Volles Haus beim IHK-Außenwirtschaftstag NRW

Etwa 700 Teilnehmer haben sich beim „Außenwirtschaftstag“ der nordrhein-westfälischen Industrie- und Handelskammern (IHKs) im Eurogress Aachen über die drängendsten Fragen des Exportgeschäfts ausgetauscht.
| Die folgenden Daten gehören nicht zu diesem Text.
(** A result row, [map[string]interface{}]. *)
Abbreviation Row := (gmap string value).

(** The [%T] verb of [fmt]. *)
Definition typeName (v : value) : string :=
  match v with
  | VNil => "<nil>"
  | VString _ => "string"
  | VInt _ => "int64"
  | VBool _ => "bool"
  | VStrings _ => "[]string"
  | VList _ => "[]interface {}"
  | VRows _ => "[]map[string]interface {}"
  | VMap _ => "map[string]interface {}"
  | VEnums _ => "map[string][]string"
  end.

(** The double quote character, and the [%q] verb on a key without special
    characters (every key the code quotes is a plain identifier). *)
Definition dquote : string := String (Ascii.ascii_of_nat 34) EmptyString.
Definition quoted (s : string) : string := dquote +:+ s +:+ dquote.

(** ** Errors *)

Inductive error : Type :=
| errorString (s : string)
| wrapError (msg : string) (err : error).

Definition Error (e : error) : string :=
  match e with
  | errorString s => s
  | wrapError msg _ => msg
  end.

Definition Unwrap (e : error) : option error :=
  match e with
  | errorString _ => None
  | wrapError _ err => Some err
  end.

(** [fmt.Errorf(prefix + "%w", err)]. *)
Definition Errorf_w (prefix : string) (err : error) : error :=
  wrapError (prefix +:+ Error err) err.

(** [fmt.Errorf(prefix + "%w", err)] where [err] may be the nil error: [fmt]
    then prints the bad-verb marker and the result wraps nothing. *)
Definition Errorf_w_nil (prefix : string) (err : option error) : error :=
  match err with
  | Some e => Errorf_w prefix e
  | None => errorString (prefix +:+ "%!w(<nil>)")
  end.

Inductive result (A : Type) : Type :=
| Ok (a : A)
| Err (e : error).
Arguments Ok {A} a.
Arguments Err {A} e.

Definition is_Ok {A} (r : result A) : Prop := ∃ a, r = Ok a.
Definition is_Err {A} (r : result A) : Prop := ∃ e, r = Err e.

(** ** Query candidates and the trace of executed queries *)

Record queryWithArgs : Type := mkQuery {
  query : string;
  args : list value
}.

(** A computation that talks to the database: its value and the queries it
    sent, oldest first. *)
Definition M (A : Type) : Type := A * list queryWithArgs.

Definition ret {A} (a : A) : M A := (a, []).
Definition bind {A B} (m : M A) (f : A → M B) : M B :=
  let '(a, t1) := m in let '(b, t2) := f a in (b, t1 ++ t2).

Notation "'let*' x ':=' m 'in' k" := (bind m (λ x, k))
  (at level 10, x name, m at level 100, k at level 200,
   format "'let*'  x  ':='  m  'in'  '//' k").

Definition value_of {A} (m : M A) : A := fst m.
Definition trace_of {A} (m : M A) : list queryWithArgs := snd m.

(** ** Dialect strategies *)

(** [DatabaseStrategy]: the ordered query candidates of each facet. *)
Record DatabaseStrategy : Type := mkStrategy {
  GetTablesQueries : list queryWithArgs;
  GetColumnsQueries : string → list queryWithArgs;
  GetRelationshipsQueries : string → list queryWithArgs;
  GetPrimaryKeysQueries : string → list queryWithArgs;
  GetIndexesQueries : string → list queryWithArgs;
  GetEnumValuesQueries : list queryWithArgs;
  GetUniqueConstraintsQueries : string → list queryWithArgs;
  GetTableStatsQueries : string → list queryWithArgs
}.

Module PostgresStrategy.

Definition GetTablesQueries : list queryWithArgs :=
  [ mkQuery "SELECT tablename as table_name FROM pg_catalog.pg_tables WHERE schemaname = 'public'" [];
    mkQuery "SELECT table_name FROM information_schema.tables WHERE table_schema = 'public'" [];
    mkQuery "SELECT relname as table_name FROM pg_catalog.pg_class WHERE relkind = 'r' AND relnamespace = (SELECT oid FROM pg_catalog.pg_namespace WHERE nspname = 'public')" [] ].

Definition GetColumnsQueries (table : string) : list queryWithArgs :=
  [ mkQuery "
				SELECT 
					column_name, 
					data_type,
					udt_name,
					CASE WHEN is_nullable = 'YES' THEN 'YES' ELSE 'NO' END as is_nullable,
					column_default
				FROM information_schema.columns 
				WHERE table_name = $1 AND table_schema = 'public'
				ORDER BY ordinal_position
			" [VString table];
    mkQuery "
				SELECT 
					a.attname as column_name, 
					pg_catalog.format_type(a.atttypid, a.atttypmod) as data_type,
					t.typname as udt_name,
					CASE WHEN a.attnotnull THEN 'NO' ELSE 'YES' END as is_nullable,
					pg_catalog.pg_get_expr(d.adbin, d.adrelid) as column_default
				FROM pg_catalog.pg_attribute a
				LEFT JOIN pg_catalog.pg_attrdef d ON (a.attrelid = d.adrelid AND a.attnum = d.adnum)
				LEFT JOIN pg_catalog.pg_type t ON a.atttypid = t.oid
				WHERE a.attrelid = (SELECT oid FROM pg_catalog.pg_class WHERE relname = $1 AND relnamespace = (SELECT oid FROM pg_catalog.pg_namespace WHERE nspname = 'public'))
				AND a.attnum > 0 AND NOT a.attisdropped
				ORDER BY a.attnum
			" [VString table] ].

Definition GetRelationshipsQueries (table : string) : list queryWithArgs :=
  let baseQueries0 := mkQuery "
				SELECT
					tc.table_schema,
					tc.constraint_name,
					tc.table_name,
					kcu.column_name,
					ccu.table_schema AS foreign_table_schema,
					ccu.table_name AS foreign_table_name,
					ccu.column_name AS foreign_column_name
				FROM information_schema.table_constraints AS tc
				JOIN information_schema.key_column_usage AS kcu
					ON tc.constraint_name = kcu.constraint_name
					AND tc.table_schema = kcu.table_schema
				JOIN information_schema.constraint_column_usage AS ccu
					ON ccu.constraint_name = tc.constraint_name
					AND ccu.table_schema = tc.table_schema
				WHERE tc.constraint_type = 'FOREIGN KEY'
					AND tc.table_schema = 'public'
			" [] in
  let baseQueries1 := mkQuery "
				SELECT
					ns.nspname AS table_schema,
					c.conname AS constraint_name,
					cl.relname AS table_name,
					att.attname AS column_name,
					ns2.nspname AS foreign_table_schema,
					cl2.relname AS foreign_table_name,
					att2.attname AS foreign_column_name
				FROM pg_constraint c
				JOIN pg_class cl ON c.conrelid = cl.oid
				JOIN pg_attribute att ON att.attrelid = cl.oid AND att.attnum = ANY(c.conkey)
				JOIN pg_namespace ns ON ns.oid = cl.relnamespace
				JOIN pg_class cl2 ON c.confrelid = cl2.oid
				JOIN pg_attribute att2 ON att2.attrelid = cl2.oid AND att2.attnum = ANY(c.confkey)
				JOIN pg_namespace ns2 ON ns2.oid = cl2.relnamespace
				WHERE c.contype = 'f'
				AND ns.nspname = 'public'
			" [] in
  if decide (table = "") then [ baseQueries0; baseQueries1 ]
  else
    [ mkQuery (query baseQueries0 +:+ " AND (tc.table_name = $1 OR ccu.table_name = $1)") [VString table];
      mkQuery (query baseQueries1 +:+ " AND (cl.relname = $1 OR cl2.relname = $1)") [VString table] ].

Definition GetPrimaryKeysQueries (table : string) : list queryWithArgs :=
  if decide (table = "") then
    [ mkQuery "
				SELECT 
					tc.table_name,
					kcu.column_name,
					tc.constraint_name
				FROM information_schema.table_constraints tc
				JOIN information_schema.key_column_usage kcu 
					ON tc.constraint_name = kcu.constraint_name
					AND tc.table_schema = kcu.table_schema
				WHERE tc.constraint_type = 'PRIMARY KEY' 
					AND tc.table_schema = 'public'
				ORDER BY tc.table_name, kcu.ordinal_position
			" [] ]
  else
    [ mkQuery "
				SELECT 
					tc.table_name,
					kcu.column_name,
					tc.constraint_name
				FROM information_schema.table_constraints tc
				JOIN information_schema.key_column_usage kcu 
					ON tc.constraint_name = kcu.constraint_name
					AND tc.table_schema = kcu.table_schema
				WHERE tc.constraint_type = 'PRIMARY KEY' 
					AND tc.table_schema = 'public'
					AND tc.table_name = $1
				ORDER BY kcu.ordinal_position
			" [VString table] ].

Definition GetIndexesQueries (table : string) : list queryWithArgs :=
  if decide (table = "") then
    [ mkQuery "
				SELECT 
					tablename,
					indexname,
					indexdef
				FROM pg_indexes
				WHERE schemaname = 'public'
				ORDER BY tablename, indexname
			" [] ]
  else
    [ mkQuery "
				SELECT 
					tablename,
					indexname,
					indexdef
				FROM pg_indexes
				WHERE schemaname = 'public'
					AND tablename = $1
				ORDER BY indexname
			" [VString table] ].

Definition GetEnumValuesQueries : list queryWithArgs :=
  [ mkQuery "
				SELECT 
					t.typname as enum_name,
					n.nspname as schema_name,
					e.enumlabel as enum_value,
					e.enumsortorder as sort_order
				FROM pg_type t
				JOIN pg_enum e ON t.oid = e.enumtypid
				JOIN pg_catalog.pg_namespace n ON n.oid = t.typnamespace
				WHERE n.nspname = 'public'
				ORDER BY t.typname, e.enumsortorder
			" [] ].
(** * OCRdesktop: text reconstruction, colour naming and the macro engine

    A shallow embedding of [ocrdesktop_pkg/ocr.py], [color.py], [macro.py]
    and the macro-related handlers of [gui.py], with the properties of the
    specification stated over it.

    Conventions.
    - A Python [str] is a list of Unicode code points.
    - A Python [dict] whose iteration order matters is an association list;
      the file system is a finite map from paths to nodes.
    - Code that can raise returns a [result]; code that mutates the manager,
      the window or the file system passes the state explicitly.
    - Built-ins and external libraries whose behaviour the code only consumes
      ([int], [float], [time.sleep], the key table, the image library, the
      nearest-colour search) are section variables.
    - Calls on the input-injection interface and sleeps are recorded as
      events. What is printed under the debug flag and what the handlers do
      to the widgets is left out: neither is read back by the code. *)

From Stdlib Require Import ZArith NArith List String Ascii Bool Lia Floats.
From Stdlib Require Import Numbers.DecimalString.
From stdpp Require Import base option list gmap.

Open Scope Z_scope.

Set Warnings "-inexact-float".

(** ** Python strings and built-ins *)

Module Py.

Definition char := N.
Definition str := list char.

(** A literal of the source, written with Rocq's ASCII strings. *)
Definition lit (s : string) : str := map N_of_ascii (list_ascii_of_string s).

Arguments lit : simpl never.

Definition LF : char := 10%N.
Definition CR : char := 13%N.
Definition SPACE : char := 32%N.
Definition COMMA : char := 44%N.

(** [ch.isspace()], which is also the regular-expression class [\s] on [str]
    patterns: the code points CPython classifies as white space. *)
Definition isspace (c : char) : bool :=
  ((9 <=? c) && (c <=? 13) || (28 <=? c) && (c <=? 32)
   || (c =? 133) || (c =? 160) || (c =? 5760)
   || (8192 <=? c) && (c <=? 8202)
   || (c =? 8232) || (c =? 8233) || (c =? 8239) || (c =? 8287)
   || (c =? 12288))%N.

Arguments isspace : simpl never.

(** A character of ASCII, the characters that the [ascii] codec encodes
    and for which [str.lower] only maps [A]-[Z] to [a]-[z]. *)
Definition is_ascii (c : char) : bool := (c <? 128)%N.

(** [s.isspace()]: at least one character and all of them white space. *)
Definition str_isspace (s : str) : bool :=
  match s with
  | [] => false
  | _ => forallb isspace s
  end.

(** Truthiness of a string. *)
Definition truthy (s : str) : bool :=
  match s with [] => false | _ => true end.

Definition str_eqb (a b : str) : bool := bool_decide (a = b).

(** [s.strip()] *)
Fixpoint lstrip (s : str) : str :=
  match s with
  | c :: s' => if isspace c then lstrip s' else s
  | [] => []
  end.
Die landesweit größte Veranstaltung ihrer Art bot unter dem Motto „Welthandel im Weltwandel“ in der zehnten Auflage zahlreiche Workshops, Vorträge und eine auf über 800 Quadratmetern platzierte Fachmesse an. „So turbulent wie momentan ging es in der Außenwirtschaft lange nicht zu“, betonte Wolfgang Mainz, Präsident der gastgebenden IHK Aachen: „Großbritannien verlässt die EU, China und die USA liefern sich einen erbitterten Handelsstreit – und Themen wie ‚Digitalisierung‘ oder ‚Datensicherheit‘ stellen die Unternehmen schon vor grundsätzliche Herausforderungen.“ „Viele Unternehmen müssen in der heutigen Zeit auf veränderte Rahmenbedingungen reagieren“, sagte IHK-Vizepräsident Dr. Stephan Kufferath, Vorstand der „GKD – Gebr. Kufferath AG“ mit Sitz in Düren: „Wir haben unsere Produktionskapazitäten in den Vereinigten Staaten deutlich erhöht, um auf Importbarrieren vorbereitet zu sein, und wir haben unser Engagement in Großbritannien mit Blick auf den ‚Brexit‘ zurückgefahren.“ Unter der Moderation von TV-Journalistin Kay-Sölve Richter diskutierten zahlreiche Spitzenmanager international erfolgreicher Unternehmen über die derzeitige Wirtschaftslage und neue Strategien. Neben Politikern wie Aachens Oberbürgermeister Marcel Philipp und Regierungspräsidentin Gisela Walsken waren auch Kiews Bürgermeister Dr. Vitali Klitschko und Ex-Box-Weltmeisterin Regina Halmich zu Gast. Weiterer Schwerpunkt der Veranstaltung waren die gut besuchten Workshops zu Themen wie „Quo vadis, China?“, „Zoll 4.0“ und „Brexit – der Countdown läuft“. Außerdem nutzten viele Unternehmer die Gelegenheit zu einem persönlichen Beratungsgespräch bei Experten der 60 deutschen Auslandshandelskammern. Der nächste „IHK-Außenwirtschaftstag NRW“ wird turnusgemäß in zwei Jahren in Essen stattfinden.